(Dataset excerpts)

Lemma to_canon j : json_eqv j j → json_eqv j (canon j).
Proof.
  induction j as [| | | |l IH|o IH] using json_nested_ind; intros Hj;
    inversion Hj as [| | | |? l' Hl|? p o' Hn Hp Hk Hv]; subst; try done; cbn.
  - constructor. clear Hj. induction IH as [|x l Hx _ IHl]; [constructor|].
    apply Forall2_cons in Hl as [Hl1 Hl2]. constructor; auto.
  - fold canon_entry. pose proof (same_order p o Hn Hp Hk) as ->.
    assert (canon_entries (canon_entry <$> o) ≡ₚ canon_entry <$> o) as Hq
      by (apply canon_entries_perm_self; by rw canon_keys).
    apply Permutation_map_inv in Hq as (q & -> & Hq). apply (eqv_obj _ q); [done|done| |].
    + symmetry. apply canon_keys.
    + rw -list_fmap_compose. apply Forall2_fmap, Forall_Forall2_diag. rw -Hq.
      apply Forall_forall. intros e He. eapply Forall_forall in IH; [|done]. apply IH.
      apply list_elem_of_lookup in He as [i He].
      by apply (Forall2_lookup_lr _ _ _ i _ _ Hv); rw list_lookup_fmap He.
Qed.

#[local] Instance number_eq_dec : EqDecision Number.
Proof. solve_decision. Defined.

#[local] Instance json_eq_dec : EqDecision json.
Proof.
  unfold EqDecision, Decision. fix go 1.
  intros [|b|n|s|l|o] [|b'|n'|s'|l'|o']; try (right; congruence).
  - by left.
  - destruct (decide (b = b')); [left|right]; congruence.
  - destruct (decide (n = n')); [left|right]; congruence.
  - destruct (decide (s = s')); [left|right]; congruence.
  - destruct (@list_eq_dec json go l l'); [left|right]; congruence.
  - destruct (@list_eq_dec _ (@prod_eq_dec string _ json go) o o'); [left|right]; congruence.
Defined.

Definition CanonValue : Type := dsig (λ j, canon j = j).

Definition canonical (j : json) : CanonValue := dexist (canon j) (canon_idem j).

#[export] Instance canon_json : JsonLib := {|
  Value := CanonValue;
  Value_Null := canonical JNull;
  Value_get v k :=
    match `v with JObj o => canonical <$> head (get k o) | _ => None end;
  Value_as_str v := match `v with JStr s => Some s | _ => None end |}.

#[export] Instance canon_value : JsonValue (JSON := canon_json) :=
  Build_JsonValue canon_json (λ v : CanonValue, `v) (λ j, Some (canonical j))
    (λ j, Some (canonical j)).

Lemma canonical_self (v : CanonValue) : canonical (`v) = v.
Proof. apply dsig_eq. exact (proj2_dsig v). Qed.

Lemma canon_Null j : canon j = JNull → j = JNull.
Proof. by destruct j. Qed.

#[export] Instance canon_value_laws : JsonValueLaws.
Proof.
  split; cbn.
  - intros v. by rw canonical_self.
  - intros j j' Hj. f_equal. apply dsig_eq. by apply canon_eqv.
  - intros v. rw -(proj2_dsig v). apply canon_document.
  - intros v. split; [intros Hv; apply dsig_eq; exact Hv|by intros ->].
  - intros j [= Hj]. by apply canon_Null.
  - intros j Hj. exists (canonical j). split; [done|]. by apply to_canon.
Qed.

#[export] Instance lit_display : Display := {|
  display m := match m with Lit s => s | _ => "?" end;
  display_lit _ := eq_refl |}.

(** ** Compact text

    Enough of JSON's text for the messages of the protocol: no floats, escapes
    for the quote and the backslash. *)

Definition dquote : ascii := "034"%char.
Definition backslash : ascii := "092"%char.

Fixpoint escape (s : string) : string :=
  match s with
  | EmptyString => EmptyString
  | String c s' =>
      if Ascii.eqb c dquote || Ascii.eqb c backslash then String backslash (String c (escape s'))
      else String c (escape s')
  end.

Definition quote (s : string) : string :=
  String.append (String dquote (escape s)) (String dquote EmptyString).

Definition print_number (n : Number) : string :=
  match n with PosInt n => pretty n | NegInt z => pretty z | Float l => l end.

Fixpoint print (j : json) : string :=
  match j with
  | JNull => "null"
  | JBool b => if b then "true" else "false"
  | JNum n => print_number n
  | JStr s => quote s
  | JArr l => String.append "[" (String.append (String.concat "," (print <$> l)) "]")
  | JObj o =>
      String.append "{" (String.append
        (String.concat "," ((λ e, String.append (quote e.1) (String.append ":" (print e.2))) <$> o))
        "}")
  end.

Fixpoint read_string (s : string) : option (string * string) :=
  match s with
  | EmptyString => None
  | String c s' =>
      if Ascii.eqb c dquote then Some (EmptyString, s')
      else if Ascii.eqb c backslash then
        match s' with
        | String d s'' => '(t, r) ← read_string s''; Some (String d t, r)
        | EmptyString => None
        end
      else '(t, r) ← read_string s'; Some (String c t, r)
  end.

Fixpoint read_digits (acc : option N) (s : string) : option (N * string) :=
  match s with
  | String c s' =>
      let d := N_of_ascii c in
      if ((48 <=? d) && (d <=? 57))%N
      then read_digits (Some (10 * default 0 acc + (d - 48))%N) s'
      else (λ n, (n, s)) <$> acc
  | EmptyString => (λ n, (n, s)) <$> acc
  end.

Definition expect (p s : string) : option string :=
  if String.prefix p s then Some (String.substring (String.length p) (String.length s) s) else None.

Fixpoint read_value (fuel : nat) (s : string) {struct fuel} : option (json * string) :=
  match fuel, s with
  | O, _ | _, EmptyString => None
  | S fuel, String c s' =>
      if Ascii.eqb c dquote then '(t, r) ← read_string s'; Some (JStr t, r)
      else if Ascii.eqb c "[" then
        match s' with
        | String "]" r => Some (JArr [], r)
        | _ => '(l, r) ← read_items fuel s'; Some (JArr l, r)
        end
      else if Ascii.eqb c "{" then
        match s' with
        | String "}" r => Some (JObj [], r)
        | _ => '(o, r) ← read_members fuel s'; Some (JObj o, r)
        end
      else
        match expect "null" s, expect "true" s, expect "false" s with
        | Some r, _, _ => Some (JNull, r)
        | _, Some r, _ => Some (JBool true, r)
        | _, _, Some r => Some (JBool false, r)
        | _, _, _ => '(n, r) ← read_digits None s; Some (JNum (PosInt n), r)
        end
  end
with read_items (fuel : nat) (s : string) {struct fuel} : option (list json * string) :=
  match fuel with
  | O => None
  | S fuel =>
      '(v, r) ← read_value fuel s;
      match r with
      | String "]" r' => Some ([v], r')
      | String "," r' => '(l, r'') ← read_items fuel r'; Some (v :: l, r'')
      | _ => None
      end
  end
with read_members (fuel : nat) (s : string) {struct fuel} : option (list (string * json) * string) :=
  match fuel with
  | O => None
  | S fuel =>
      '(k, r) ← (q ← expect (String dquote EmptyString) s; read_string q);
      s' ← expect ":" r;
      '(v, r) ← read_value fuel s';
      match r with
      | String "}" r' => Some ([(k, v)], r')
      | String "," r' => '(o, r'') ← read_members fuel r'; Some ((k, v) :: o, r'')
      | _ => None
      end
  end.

(End Dataset excerpts)

Your instructions: Repeat all entries. Match them exactly.

Written response:
Lemma to_canon j : json_eqv j j → json_eqv j (canon j).
Proof.
  induction j as [| | | |l IH|o IH] using json_nested_ind; intros Hj;
    inversion Hj as [| | | |? l' Hl|? p o' Hn Hp Hk Hv]; subst; try done; cbn.
  - constructor. clear Hj. induction IH as [|x l Hx _ IHl]; [constructor|].
    apply Forall2_cons in Hl as [Hl1 Hl2]. constructor; auto.
  - fold canon_entry. pose proof (same_order p o Hn Hp Hk) as ->.
    assert (canon_entries (canon_entry <$> o) ≡ₚ canon_entry <$> o) as Hq
      by (apply canon_entries_perm_self; by rw canon_keys).
    apply Permutation_map_inv in Hq as (q & -> & Hq). apply (eqv_obj _ q); [done|done| |].
    + symmetry. apply canon_keys.
    + rw -list_fmap_compose. apply Forall2_fmap, Forall_Forall2_diag. rw -Hq.
      apply Forall_forall. intros e He. eapply Forall_forall in IH; [|done]. apply IH.
      apply list_elem_of_lookup in He as [i He].
      by apply (Forall2_lookup_lr _ _ _ i _ _ Hv); rw list_lookup_fmap He.
Qed.

#[local] Instance number_eq_dec : EqDecision Number.
Proof. solve_decision. Defined.

#[local] Instance json_eq_dec : EqDecision json.
Proof.
  unfold EqDecision, Decision. fix go 1.
  intros [|b|n|s|l|o] [|b'|n'|s'|l'|o']; try (right; congruence).
  - by left.
  - destruct (decide (b = b')); [left|right]; congruence.
  - destruct (decide (n = n')); [left|right]; congruence.
  - destruct (decide (s = s')); [left|right]; congruence.
  - destruct (@list_eq_dec json go l l'); [left|right]; congruence.
  - destruct (@list_eq_dec _ (@prod_eq_dec string _ json go) o o'); [left|right]; congruence.
Defined.

Definition CanonValue : Type := dsig (λ j, canon j = j).

Definition canonical (j : json) : CanonValue := dexist (canon j) (canon_idem j).

#[export] Instance canon_json : JsonLib := {|
  Value := CanonValue;
  Value_Null := canonical JNull;
  Value_get v k :=
    match `v with JObj o => canonical <$> head (get k o) | _ => None end;
  Value_as_str v := match `v with JStr s => Some s | _ => None end |}.

#[export] Instance canon_value : JsonValue (JSON := canon_json) :=
  Build_JsonValue canon_json (λ v : CanonValue, `v) (λ j, Some (canonical j))
    (λ j, Some (canonical j)).

Lemma canonical_self (v : CanonValue) : canonical (`v) = v.
Proof. apply dsig_eq. exact (proj2_dsig v). Qed.

Lemma canon_Null j : canon j = JNull → j = JNull.
Proof. by destruct j. Qed.

#[export] Instance canon_value_laws : JsonValueLaws.
Proof.
  split; cbn.
  - intros v. by rw canonical_self.
  - intros j j' Hj. f_equal. apply dsig_eq. by apply canon_eqv.
  - intros v. rw -(proj2_dsig v). apply canon_document.
  - intros v. split; [intros Hv; apply dsig_eq; exact Hv|by intros ->].
  - intros j [= Hj]. by apply canon_Null.
  - intros j Hj. exists (canonical j). split; [done|]. by apply to_canon.
Qed.

#[export] Instance lit_display : Display := {|
  display m := match m with Lit s => s | _ => "?" end;
  display_lit _ := eq_refl |}.

(** ** Compact text

    Enough of JSON's text for the messages of the protocol: no floats, escapes
    for the quote and the backslash. *)

Definition dquote : ascii := "034"%char.
Definition backslash : ascii := "092"%char.

Fixpoint escape (s : string) : string :=
  match s with
  | EmptyString => EmptyString
  | String c s' =>
      if Ascii.eqb c dquote || Ascii.eqb c backslash then String backslash (String c (escape s'))
      else String c (escape s')
  end.

Definition quote (s : string) : string :=
  String.append (String dquote (escape s)) (String dquote EmptyString).

Definition print_number (n : Number) : string :=
  match n with PosInt n => pretty n | NegInt z => pretty z | Float l => l end.

Fixpoint print (j : json) : string :=
  match j with
  | JNull => "null"
  | JBool b => if b then "true" else "false"
  | JNum n => print_number n
  | JStr s => quote s
  | JArr l => String.append "[" (String.append (String.concat "," (print <$> l)) "]")
  | JObj o =>
      String.append "{" (String.append
        (String.concat "," ((λ e, String.append (quote e.1) (String.append ":" (print e.2))) <$> o))
        "}")
  end.

Fixpoint read_string (s : string) : option (string * string) :=
  match s with
  | EmptyString => None
  | String c s' =>
      if Ascii.eqb c dquote then Some (EmptyString, s')
      else if Ascii.eqb c backslash then
        match s' with
        | String d s'' => '(t, r) ← read_string s''; Some (String d t, r)
        | EmptyString => None
        end
      else '(t, r) ← read_string s'; Some (String c t, r)
  end.

Fixpoint read_digits (acc : option N) (s : string) : option (N * string) :=
  match s with
  | String c s' =>
      let d := N_of_ascii c in
      if ((48 <=? d) && (d <=? 57))%N
      then read_digits (Some (10 * default 0 acc + (d - 48))%N) s'
      else (λ n, (n, s)) <$> acc
  | EmptyString => (λ n, (n, s)) <$> acc
  end.

Definition expect (p s : string) : option string :=
  if String.prefix p s then Some (String.substring (String.length p) (String.length s) s) else None.

Fixpoint read_value (fuel : nat) (s : string) {struct fuel} : option (json * string) :=
  match fuel, s with
  | O, _ | _, EmptyString => None
  | S fuel, String c s' =>
      if Ascii.eqb c dquote then '(t, r) ← read_string s'; Some (JStr t, r)
      else if Ascii.eqb c "[" then
        match s' with
        | String "]" r => Some (JArr [], r)
        | _ => '(l, r) ← read_items fuel s'; Some (JArr l, r)
        end
      else if Ascii.eqb c "{" then
        match s' with
        | String "}" r => Some (JObj [], r)
        | _ => '(o, r) ← read_members fuel s'; Some (JObj o, r)
        end
      else
        match expect "null" s, expect "true" s, expect "false" s with
        | Some r, _, _ => Some (JNull, r)
        | _, Some r, _ => Some (JBool true, r)
        | _, _, Some r => Some (JBool false, r)
        | _, _, _ => '(n, r) ← read_digits None s; Some (JNum (PosInt n), r)
        end
  end
with read_items (fuel : nat) (s : string) {struct fuel} : option (list json * string) :=
  match fuel with
  | O => None
  | S fuel =>
      '(v, r) ← read_value fuel s;
      match r with
      | String "]" r' => Some ([v], r')
      | String "," r' => '(l, r'') ← read_items fuel r'; Some (v :: l, r'')
      | _ => None
      end
  end
with read_members (fuel : nat) (s : string) {struct fuel} : option (list (string * json) * string) :=
  match fuel with
  | O => None
  | S fuel =>
      '(k, r) ← (q ← expect (String dquote EmptyString) s; read_string q);
      s' ← expect ":" r;
      '(v, r) ← read_value fuel s';
      match r with
      | String "}" r' => Some ([(k, v)], r')
      | String "," r' => '(o, r'') ← read_members fuel r'; Some ((k, v) :: o, r'')
      | _ => None
      end
  end.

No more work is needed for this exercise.